Malaria continues to kill nearly a million people worldwide each year, the large majority of them children under five. Recent reports from Cambodia suggest that currently effective antimalarial drugs are beginning to lose their effectiveness as the most virulent malaria strain develops resistance. The Gates Foundation funds efforts to eradicate the disease through traditional methods, such as providing mosquito netting and insecticides, and through innovative ideas, such as those being tried out at Penn State through a Gates Foundation Grand Challenges Explorations grant.
"The first phase successfully demonstrated that the way microwaves heat the malaria parasite causes it to die without harming normal blood cells," says Agrawal, who is director of the Microwave Processing and Engineering Center and an authority on microwave engineering. "Microwave interactions are unique. The parasite has extra iron (Fe3+) that enhances the microwave energy absorption by the parasite. As a result, it is postulated that the parasite gets heated preferentially and is killed without affecting the normal blood cells."

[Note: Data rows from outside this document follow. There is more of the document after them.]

(* ===== verification/MembershipModel.v ===== *)
(** * Membership: messages, validation and the gossip buffer

    [node/membership/models.py], [validation.py] and [gossip.py]; the messages of
    [protos/membership.proto] with the range checks of protobuf's integer fields. *)

From S2P Require Import Prelude PyStr.

(** ** States *)

(** Protobuf enums are open: a received state may be any integer. *)
Inductive MemberState := UNKNOWN | ALIVE | SUSPECT | DEAD | LEFT | Unrecognized (n : Z).

#[export] Instance member_state_eq_dec : EqDecision MemberState.
Proof. solve_decision. Defined.

(** [STATE_ORDER.get(state, 0)] *)
Definition STATE_ORDER (s : MemberState) : nat :=
  match s with UNKNOWN => 0 | ALIVE => 1 | SUSPECT => 2 | DEAD => 3 | LEFT => 4 | Unrecognized _ => 0 end.

Definition ELIGIBLE_STATES : list MemberState := [ALIVE].
Definition VALID_EVENT_STATES : list MemberState := [ALIVE; SUSPECT; DEAD; LEFT].

(** ** Messages *)

Record NodeInfo := { nf_node_id : pystr; nf_address : pystr; nf_incarnation : Z }.

Record MemberEvent := {
  ev_node_id : pystr; ev_address : pystr; ev_incarnation : Z; ev_state : MemberState;
  ev_ts_ms : Z }.

#[export] Instance node_info_eq_dec : EqDecision NodeInfo.
Proof. solve_decision. Defined.
#[export] Instance member_event_eq_dec : EqDecision MemberEvent.
Proof. solve_decision. Defined.

(** A [uint64] field refuses other integers with ValueError. *)
Definition uint64 (n : Z) : bool := (0 <=? n)%Z && (n <? 2 ^ 64)%Z.

Definition node_info (node_id address : pystr) (incarnation : Z) : res NodeInfo :=
  if uint64 incarnation
  then Ok {| nf_node_id := node_id; nf_address := address; nf_incarnation := incarnation |}
  else Err ValueError.

Definition member_event (node_id address : pystr) (incarnation : Z) (state : MemberState) (ts_ms : Z)
  : res MemberEvent :=
  if uint64 incarnation
  then Ok {| ev_node_id := node_id; ev_address := address; ev_incarnation := incarnation;
             ev_state := state; ev_ts_ms := ts_ms |}
  else Err ValueError.

Record MemberRecord := {
  mr_node_id : pystr; mr_address : pystr; mr_incarnation : Z; mr_state : MemberState;
  mr_last_seen : Q; mr_suspect_since : option Q }.

(** ** Settings *)

Record MembershipSettings := {
  cluster_token : pystr; protocol_period_s : Q; bootstrap_retry_interval_s : Q;
  ping_timeout_s : Q; rpc_timeout_s : Q; suspect_timeout_s : Q; indirect_ping_fanout : Z;
  max_gossip_events : Z; gossip_ttl_s : Q; grpc_max_message_bytes : Z;
  grpc_keepalive_time_ms : Z; grpc_keepalive_timeout_ms : Z }.

Definition MEMBERSHIP_BOOTSTRAP_RETRY_MAX_INTERVAL_S : Q := 30.

Definition Qpos (q : Q) : bool := negb (Qle_bool q 0).

(** [MembershipSettings.__post_init__]; the keep-alive flag is a boolean by type. *)
Definition check_settings (s : MembershipSettings) : res MembershipSettings :=
  if Qpos (protocol_period_s s) && Qpos (bootstrap_retry_interval_s s)
     && Qle_bool (bootstrap_retry_interval_s s) MEMBERSHIP_BOOTSTRAP_RETRY_MAX_INTERVAL_S
     && Qpos (ping_timeout_s s) && Qpos (rpc_timeout_s s) && Qpos (suspect_timeout_s s)
     && (0 <=? indirect_ping_fanout s)%Z && (0 <=? max_gossip_events s)%Z && Qpos (gossip_ttl_s s)
     && (0 <? grpc_max_message_bytes s)%Z && (0 <? grpc_keepalive_time_ms s)%Z
     && (0 <? grpc_keepalive_timeout_ms s)%Z
  then Ok s else Err MembershipConfigError.

(** ** validation.py *)

Definition MAX_ADDRESS_LENGTH : nat := 255.

Definition is_valid_node_id (node_id : pystr) : bool :=
  let text := strip node_id in (length text =? 32)%nat && forallb is_hex_lower text.

Definition is_valid_port (port_text : pystr) : bool :=
  let port := int_of_decimal port_text in (0 <? port)%Z && (port <=? 65535)%Z.

Definition host_port_ok (host port_text : pystr) : bool :=
  match host with
  | [] => false
  | _ => if isdecimal port_text then is_valid_port port_text else false
  end.

Definition is_valid_address (address : pystr) : bool :=
  let text := strip address in
  if bool_decide (text = []) || (MAX_ADDRESS_LENGTH <? length text)%nat then false
  else if existsb (λ c, is_space c || (c <? 32)%N) text then false
  else match text with
  | 91%N :: _ =>
      match str_find 93 text with
      | None => false
      | Some closing =>
          if (closing <=? 1)%nat || (length text <? closing + 2)%nat
             || negb (bool_decide (text !! (closing + 1)%nat = Some 58%N)) then false
          else host_port_ok (take (closing - 1) (drop 1 text)) (drop (closing + 2) text)
      end
  | _ =>
      match rsplit1 58 text with
      | None => false
      | Some (host, port_text) => host_port_ok host port_text
      end
  end.

Definition is_valid_incarnation (value : Z) : bool := (1 <=? value)%Z.
Definition is_valid_state (state : MemberState) : bool := bool_decide (state ∈ VALID_EVENT_STATES).

Definition is_valid_nodeinfo (node : NodeInfo) : bool :=
  is_valid_node_id (nf_node_id node) && is_valid_address (nf_address node)
  && is_valid_incarnation (nf_incarnation node).

Definition is_valid_member_event (event : MemberEvent) : bool :=
  is_valid_node_id (ev_node_id event) && is_valid_address (ev_address event)
  && is_valid_incarnation (ev_incarnation event) && is_valid_state (ev_state event).

Definition limited_gossip (events : list MemberEvent) (limit : Z) : list MemberEvent :=
  take (Z.to_nat (Z.max 0 limit)) events.

Definition is_authorized_cluster_token (expected_token provided_token : pystr) : bool :=
  if bool_decide (strip expected_token = []) then false
  else bool_decide (provided_token = expected_token).

(** ** gossip.py *)

Notation gossip_buffer := (list (Q * MemberEvent)).

(** [_gc_locked] at time [now]. *)
Definition gossip_gc (ttl now : Q) (events : gossip_buffer) : gossip_buffer :=
  filter (λ te, Qle_bool (now - ttl) te.1 = true) events.

Definition gossip_add (ttl now : Q) (events : gossip_buffer) (event : MemberEvent) : gossip_buffer :=
  if is_valid_member_event event then gossip_gc ttl now (events ++ [(now, event)]) else events.

(** [events[-n:]] for [n > 0] is the last [n] elements. *)
Definition last_n {A} (n : nat) (l : list A) : list A := drop (length l - n) l.

(** The buffer after collection, and the events returned. *)
Definition gossip_sample (ttl now : Q) (events : gossip_buffer) (limit : Z)
  : list MemberEvent * gossip_buffer :=
  let events := gossip_gc ttl now events in
  let max_events := Z.to_nat (Z.max 0 limit) in
  (if (max_events =? 0)%nat then [] else (last_n max_events events).*2, events).

(** ** Properties of the buffer *)

Definition gossip_wf (events : gossip_buffer) : Prop :=
  Forall (λ te, is_valid_member_event te.2 = true) events.

Lemma gossip_gc_wf ttl now events : gossip_wf events → gossip_wf (gossip_gc ttl now events).
Proof. unfold gossip_wf, gossip_gc. rewrite !Forall_forall. intros H x [_ Hx]%list_elem_of_filter. auto. Qed.

Lemma gossip_add_wf ttl now events event : gossip_wf events → gossip_wf (gossip_add ttl now events event).
Proof.
  intros H. unfold gossip_add. destruct (is_valid_member_event event) eqn:E; [|done].
  apply gossip_gc_wf. apply Forall_app. split; [done|]. by apply Forall_singleton.
Qed.

(** Events added in order of time. *)
Fixpoint add_all (ttl : Q) (events : gossip_buffer) (l : list (Q * MemberEvent)) : gossip_buffer :=
  match l with
  | [] => events
  | (now, event) :: l' => add_all ttl (gossip_add ttl now events event) l'
  end.

Lemma gossip_gc_twice ttl t1 t2 events :
  (t1 <= t2)%Q → gossip_gc ttl t2 (gossip_gc ttl t1 events) = gossip_gc ttl t2 events.
Proof.
  intros Hle. unfold gossip_gc. rewrite list_filter_filter. apply list_filter_iff.
  intros [t e]; cbn. rewrite !Qle_bool_iff. split; [tauto|]. intros; split; lra.
Qed.

Lemma gossip_gc_app ttl now l k : gossip_gc ttl now (l ++ k) = gossip_gc ttl now l ++ gossip_gc ttl now k.
Proof. apply filter_app. Qed.

Lemma add_all_collected ttl now l events :
  Forall (λ te, is_valid_member_event te.2 = true) l → StronglySorted Qle l.*1 →
  Forall (λ te, (te.1 <= now)%Q) l →
  gossip_gc ttl now (add_all ttl events l) = gossip_gc ttl now (events ++ l).
Proof.
  revert events. induction l as [|[t e] l IH]; intros events Hv Hs Hle; cbn [add_all].
  { by rewrite app_nil_r. }
  apply Forall_cons in Hv as [Hv Hvl]. apply Forall_cons in Hle as [Ht Hle]. cbn [snd fst] in *.
  cbn in Hs. inversion_clear Hs as [|?? Hsl _]. rewrite IH by done. unfold gossip_add. rewrite Hv.
  rewrite !gossip_gc_app, !gossip_gc_twice by done.
  change ((t, e) :: l) with ([(t, e)] ++ l). by rewrite !gossip_gc_app, <-app_assoc.
Qed.

(** after any valid events added in order of time, a sample holds at most [limit]
    events: the most recent of those added within the time to live, in order. *)
Theorem gossip_sample_correct ttl now l limit :
  Forall (λ te, is_valid_member_event te.2 = true) l → StronglySorted Qle l.*1 →
  Forall (λ te, (te.1 <= now)%Q) l →
  let fresh := filter (λ te : Q * MemberEvent, Qle_bool (now - ttl) te.1 = true) l in
  (gossip_sample ttl now (add_all ttl [] l) limit).1
    = (last_n (Z.to_nat (Z.max 0 limit)) fresh).*2
  ∧ (length (gossip_sample ttl now (add_all ttl [] l) limit).1 <= Z.to_nat (Z.max 0 limit))%nat.
Proof.
  intros Hv Hs Hle fresh. unfold gossip_sample. rewrite add_all_collected by done. cbn [app fst].
  change (gossip_gc ttl now l) with fresh.
  destruct (Nat.eqb_spec (Z.to_nat (Z.max 0 limit)) 0) as [E|E].
  - rewrite E. unfold last_n. rewrite Nat.sub_0_r, drop_all. done.
  - split; [done|]. rewrite length_fmap. unfold last_n. rewrite length_drop. lia.
Qed.

Definition example_event (n : N) (inc : Z) (s : MemberState) : MemberEvent := {|
  ev_node_id := repeat n 32; ev_address := u "10.0.0.1:7000"; ev_incarnation := inc;
  ev_state := s; ev_ts_ms := 0 |}.

Lemma gossip_sample_correct_witness :
  (gossip_sample 60 100 (add_all 60 [] [(10%Q, example_event 97 1 ALIVE); (50%Q, example_event 98 1 ALIVE);
      (90%Q, example_event 99 2 SUSPECT)]) 1).1 = [example_event 99 2 SUSPECT].
Proof.
  rewrite (proj1 (gossip_sample_correct 60 100 [(10%Q, example_event 97 1 ALIVE);
    (50%Q, example_event 98 1 ALIVE); (90%Q, example_event 99 2 SUSPECT)] 1
    ltac:(repeat constructor) ltac:(repeat constructor; by vm_compute) ltac:(repeat constructor; by vm_compute))).
  by vm_compute.
Defined.
(* ===== verification/Membership.v ===== *)
(** * The membership manager

    [node/membership/manager.py] as threads on its state, and the handlers of
    [node/services/membership_rpc.py]. Time, the outcome of a write of the identity file and
    the answers of other nodes are arguments; one clock value serves one operation, and the
    outcome of a write depends on what the file held. Any number of operations of a node run at the same time: what one of them does
    under a lock, and each other attribute it reads or assigns, is one step. *)

From S2P Require Import Prelude Threads PyStr Common Files NodeIdentity MembershipModel.

(** ** State *)

Record Manager := {
  mg_settings : MembershipSettings;
  mg_identity : identity_file;
  mg_node_id : pystr;
  mg_address : pystr;
  mg_incarnation : Z;
  mg_members : gmap pystr MemberRecord;
  mg_gossip : gossip_buffer;
  mg_leaving : bool;
  mg_seq : Z;
  mg_seeds : list pystr;
  mg_retry_index : nat;
  mg_bootstrap_complete : bool;
  mg_next_retry_at : option Q;
  mg_retry_nominal : Q;
  mg_seed_failures : gmap pystr pystr }.

Definition set_identity v m := {|
  mg_settings := mg_settings m; mg_identity := v; mg_node_id := mg_node_id m;
  mg_address := mg_address m; mg_incarnation := mg_incarnation m; mg_members := mg_members m;
  mg_gossip := mg_gossip m; mg_leaving := mg_leaving m; mg_seq := mg_seq m; mg_seeds := mg_seeds m;
  mg_retry_index := mg_retry_index m; mg_bootstrap_complete := mg_bootstrap_complete m;
  mg_next_retry_at := mg_next_retry_at m; mg_retry_nominal := mg_retry_nominal m;
  mg_seed_failures := mg_seed_failures m |}.
Definition set_incarnation v m := {|
  mg_settings := mg_settings m; mg_identity := mg_identity m; mg_node_id := mg_node_id m;
  mg_address := mg_address m; mg_incarnation := v; mg_members := mg_members m;
  mg_gossip := mg_gossip m; mg_leaving := mg_leaving m; mg_seq := mg_seq m; mg_seeds := mg_seeds m;
  mg_retry_index := mg_retry_index m; mg_bootstrap_complete := mg_bootstrap_complete m;
  mg_next_retry_at := mg_next_retry_at m; mg_retry_nominal := mg_retry_nominal m;
  mg_seed_failures := mg_seed_failures m |}.
Definition set_members f m := {|
  mg_settings := mg_settings m; mg_identity := mg_identity m; mg_node_id := mg_node_id m;
  mg_address := mg_address m; mg_incarnation := mg_incarnation m; mg_members := f (mg_members m);
  mg_gossip := mg_gossip m; mg_leaving := mg_leaving m; mg_seq := mg_seq m; mg_seeds := mg_seeds m;
  mg_retry_index := mg_retry_index m; mg_bootstrap_complete := mg_bootstrap_complete m;
  mg_next_retry_at := mg_next_retry_at m; mg_retry_nominal := mg_retry_nominal m;
  mg_seed_failures := mg_seed_failures m |}.
Definition set_gossip v m := {|
  mg_settings := mg_settings m; mg_identity := mg_identity m; mg_node_id := mg_node_id m;
  mg_address := mg_address m; mg_incarnation := mg_incarnation m; mg_members := mg_members m;
  mg_gossip := v; mg_leaving := mg_leaving m; mg_seq := mg_seq m; mg_seeds := mg_seeds m;
  mg_retry_index := mg_retry_index m; mg_bootstrap_complete := mg_bootstrap_complete m;
  mg_next_retry_at := mg_next_retry_at m; mg_retry_nominal := mg_retry_nominal m;
  mg_seed_failures := mg_seed_failures m |}.
Definition set_leaving v m := {|
  mg_settings := mg_settings m; mg_identity := mg_identity m; mg_node_id := mg_node_id m;
  mg_address := mg_address m; mg_incarnation := mg_incarnation m; mg_members := mg_members m;
  mg_gossip := mg_gossip m; mg_leaving := v; mg_seq := mg_seq m; mg_seeds := mg_seeds m;
  mg_retry_index := mg_retry_index m; mg_bootstrap_complete := mg_bootstrap_complete m;
  mg_next_retry_at := mg_next_retry_at m; mg_retry_nominal := mg_retry_nominal m;
  mg_seed_failures := mg_seed_failures m |}.
Definition set_seq v m := {|
  mg_settings := mg_settings m; mg_identity := mg_identity m; mg_node_id := mg_node_id m;
  mg_address := mg_address m; mg_incarnation := mg_incarnation m; mg_members := mg_members m;
  mg_gossip := mg_gossip m; mg_leaving := mg_leaving m; mg_seq := v; mg_seeds := mg_seeds m;
  mg_retry_index := mg_retry_index m; mg_bootstrap_complete := mg_bootstrap_complete m;
  mg_next_retry_at := mg_next_retry_at m; mg_retry_nominal := mg_retry_nominal m;
  mg_seed_failures := mg_seed_failures m |}.
Definition set_bootstrap seeds index complete next nominal failures m := {|
  mg_settings := mg_settings m; mg_identity := mg_identity m; mg_node_id := mg_node_id m;
  mg_address := mg_address m; mg_incarnation := mg_incarnation m; mg_members := mg_members m;
  mg_gossip := mg_gossip m; mg_leaving := mg_leaving m; mg_seq := mg_seq m; mg_seeds := seeds;
  mg_retry_index := index; mg_bootstrap_complete := complete;
  mg_next_retry_at := next; mg_retry_nominal := nominal; mg_seed_failures := failures |}.
(** [wanted_hashes]: no set and an empty set both ask for everything. *)
Definition extract_pack_chunks (payload : bytes) (manifest : DataPackManifest)
    (wanted_hashes : list pystr) : res (gmap pystr bytes) :=
  wanted ← match wanted_hashes with
           | [] => Ok None
           | _ => w ← mapM_res ec_require_hash64 wanted_hashes; Ok (Some w)
           end;
  extract_entries payload wanted (mf_entries manifest) ∅.
End coding.

(** ** Facts on blocks *)

Lemma concat_slices {A} (l : list A) s k :
  concat ((λ i, take s (drop (i * s) l)) <$> seq 0 k) = take (k * s) l.
Proof.
  induction k as [|k IH]; [by rewrite take_0|].
  rewrite seq_S, fmap_app, concat_app, IH. cbn [fmap list_fmap concat]. rewrite app_nil_r, Nat.add_0_l.
  rewrite take_take_drop. f_equal. lia.
Qed.

Lemma block_size_bounds n k : (0 <= n)%Z → (0 < k)%Z → (0 < block_size n k)%Z ∧ (n <= block_size n k * k)%Z.
Proof.
  intros Hn Hk. unfold block_size. pose proof (Z.div_mod (n + k - 1) k ltac:(lia)).
  pose proof (Z.mod_pos_bound (n + k - 1) k Hk). assert (0 <= (n + k - 1) / k)%Z by (apply Z.div_pos; lia).
  destruct (Z.eqb_spec ((n + k - 1) / k) 0); nia.
Qed.

(** [max(x, 1)] and "one when zero" agree on sizes. *)
Lemma block_size_max n k :
  (0 <= n)%Z → (0 < k)%Z → Z.max ((n + k - 1) / k) 1 = block_size n k.
Proof.
  intros Hn Hk. unfold block_size. assert (0 <= (n + k - 1) / k)%Z by (apply Z.div_pos; lia).
  destruct (Z.eqb_spec ((n + k - 1) / k) 0); lia.
Qed.

Lemma length_padding n : length (concat (repeat padding n)) = 4 * n.
Proof. induction n; cbn in *; lia. Qed.

Lemma split_blocks_spec payload k :
  (0 < k)%Z →
  ∃ blocks, split_primary_blocks payload k = Ok (blocks, block_size (Z.of_nat (length payload)) k)
    ∧ length blocks = Z.to_nat k
    ∧ Forall (λ b, length b = Z.to_nat (block_size (Z.of_nat (length payload)) k)) blocks
    ∧ take (length payload) (concat blocks) = payload.
Proof.
  intros Hk. unfold split_primary_blocks, spec_data_shards, ec_positive.
  rewrite (proj2 (require_positive_Ok (VInt k) coding_error k)) by done. cbn [mbind res_bind].
  destruct (block_size_bounds (Z.of_nat (length payload)) k ltac:(lia) Hk) as [Hs Hle].
  set (size := block_size _ _) in *. eexists. split; [done|].
  set (padded := payload ++ _).
  assert (Z.to_nat k * Z.to_nat size <= length padded) as Hlen.
  { unfold padded. rewrite length_app, length_padding. nia. }
  split_and!.
  - by rewrite length_fmap, length_seq.
  - apply Forall_fmap, Forall_forall. intros i Hi%elem_of_seq. cbn. rewrite length_take, length_drop. nia.
  - rewrite concat_slices, take_take, Nat.min_l by nia. unfold padded. by rewrite take_app_length.
Qed.

(** ** Facts on records *)

Lemma ec_hash64_Ok h : is_valid_blake3_hex h = true → ec_require_hash64 h = Ok h.
Proof. intros H. unfold ec_require_hash64. by rewrite valid_hex_strip, H. Qed.

Lemma ec_non_negative_Ok z : (0 <= z)%Z → ec_non_negative z = Ok z.
Proof. intros. by apply require_non_negative_Ok. Qed.

Lemma ec_positive_Ok z : (0 < z)%Z → ec_positive z = Ok z.
Proof. intros. by apply require_positive_Ok. Qed.

Definition chunk_map (chunks : list (pystr * bytes)) (m : gmap pystr bytes) : gmap pystr bytes :=
  fold_left (λ m c, <[c.1 := c.2]> m) chunks m.

Lemma chunk_map_other chunks m h : h ∉ chunks.*1 → chunk_map chunks m !! h = m !! h.
Proof.
  revert m. induction chunks as [|[h' d] chunks IH]; intros m Hh; [done|]. cbn in *.
  rewrite IH by set_solver. apply lookup_insert_ne. set_solver.
Qed.

Lemma chunk_map_lookup chunks m h d :
  NoDup chunks.*1 → (h, d) ∈ chunks → chunk_map chunks m !! h = Some d.
Proof.
  revert m. induction chunks as [|[h' d'] chunks IH]; intros m Hnd Hin; [by apply elem_of_nil in Hin|].
  cbn in Hnd. apply NoDup_cons in Hnd as [Hn Hnd]. apply elem_of_cons in Hin as [[= <- <-]|Hin]; cbn.
  - rewrite chunk_map_other by done. apply lookup_insert_eq.
  - by apply IH.
Qed.

Lemma sort_shards_perm l : sort_shards l ≡ₚ l.
Proof. apply py_sorted_perm. Qed.

Section facts.
Context (blake3 : bytes → bytes).
Context (zencode : Z → Z → list bytes → list nat → list bytes).
Context (zdecode : Z → Z → list bytes → list Z → res (list bytes)).

Notation hash_bytes := (hash_bytes blake3).
Notation encode := (encode blake3 zencode).
Notation decode := (decode blake3 zdecode).

(** BLAKE3 digests have 32 bytes. *)
Context (Hblake3 : ∀ data, length (blake3 data) = 32).

(** What zfec promises for [k] out of [n] shards: encoding gives [n] shards of the size of
    the blocks, and any [k] of them with distinct indexes decode to the blocks. *)
Definition zfec_mds (k n : Z) : Prop :=
  ∀ blocks size, length blocks = Z.to_nat k → Forall (λ b, length b = size) blocks →
    let raw := zencode k n blocks (seq 0 (Z.to_nat n)) in
    length raw = Z.to_nat n ∧ Forall (λ b, length b = size) raw
    ∧ ∀ indexes : list Z, NoDup indexes → length indexes = Z.to_nat k →
        Forall (λ i, 0 <= i < n)%Z indexes →
        zdecode k n ((λ i, nth (Z.to_nat i) raw []) <$> indexes) indexes = Ok blocks.

Lemma hash_bytes_valid data : is_valid_blake3_hex (hash_bytes data) = true.
Proof. unfold Erasure.hash_bytes, blake3_hex_digest. apply hexdigest_valid, Hblake3. Qed.

Definition shard_of (pack_hash : pystr) (i : nat) (data : bytes) : DataPackShard := {|
  sh_pack_hash := pack_hash; sh_index := Z.of_nat i; sh_data := data; sh_hash := hash_bytes data |}.

Lemma encode_shards_Ok pack_hash size indexes raw :
  is_valid_blake3_hex pack_hash = true → length indexes = length raw →
  Forall (λ b, length b = Z.to_nat size) raw → (0 <= size)%Z →
  encode_shards blake3 pack_hash size indexes raw = Ok (zip_with (shard_of pack_hash) indexes raw).
Proof.
  intros Hp Hlen Hraw Hs. revert raw Hlen Hraw.
  induction indexes as [|i indexes IH]; intros [|d raw] Hlen Hraw; try done. cbn [encode_shards].
  apply Forall_cons in Hraw as [Hd Hraw]. rewrite Hd, Z2Nat.id, Z.eqb_refl by done. cbn [negb].
  unfold shard_from_prehashed. rewrite (ec_hash64_Ok pack_hash Hp), (ec_hash64_Ok _ (hash_bytes_valid d)).
  rewrite ec_non_negative_Ok by lia. cbn [mbind res_bind]. rewrite IH by (cbn in *; auto; lia). done.
Qed.

(** Shards with distinct indexes of one pack pass the checks of the decoder. *)
Lemma check_selected_Ok h n seen selected :
  Forall (λ s, sh_pack_hash s = h ∧ (sh_index s < n)%Z) selected →
  NoDup (seen ++ (sh_index <$> selected)) → check_selected h n seen selected = Ok ().
Proof.
  revert seen. induction selected as [|s l IH]; intros seen Hl Hnd; [done|].
  apply Forall_cons in Hl as [[Hh Hi] Hl]. cbn [check_selected fmap list_fmap] in *.
  rewrite bool_decide_false by tauto. rewrite (proj2 (Z.leb_gt _ _)) by done.
  rewrite bool_decide_false.
  - apply IH; [done|]. by rewrite <-app_assoc.
  - apply NoDup_app in Hnd as (_ & Hd & _). intros Hin. apply (Hd _ Hin). left.
Qed.

Lemma check_shards_Ok h n size seen shards :
  Forall (λ s, sh_pack_hash s = h ∧ (sh_index s < n)%Z ∧ Z.of_nat (length (sh_data s)) = size) shards →
  NoDup (seen ++ (sh_index <$> shards)) → check_shards h n size seen shards = Ok ().
Proof.
  revert seen. induction shards as [|s l IH]; intros seen Hl Hnd; [done|].
  apply Forall_cons in Hl as [(Hh & Hi & Hs) Hl]. cbn [check_shards fmap list_fmap] in *.
  rewrite bool_decide_false by tauto. rewrite (proj2 (Z.leb_gt _ _)) by done.
  rewrite Hs, Z.eqb_refl. rewrite bool_decide_false.
  - apply IH; [done|]. by rewrite <-app_assoc.
  - apply NoDup_app in Hnd as (_ & Hd & _). intros Hin. apply (Hd _ Hin). left.
Qed.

The team, which is led by associate professor Jose A. Stoute in the Penn State College of Medicine, applied for the Gates funding two years ago and received second phase funding of up to $1 million in July 2011. The first phase tested the microwave process in a laboratory culture. The second phase will use a larger system and test the process in mouse models. If those tests are successful, Agrawal says, the next step will be to design and build a system to treat human beings. Part of that work will be done at Penn State and part at Clarkson University. "That could be revolutionary," Agrawal says. "A human size device might look like the scanners at the airport."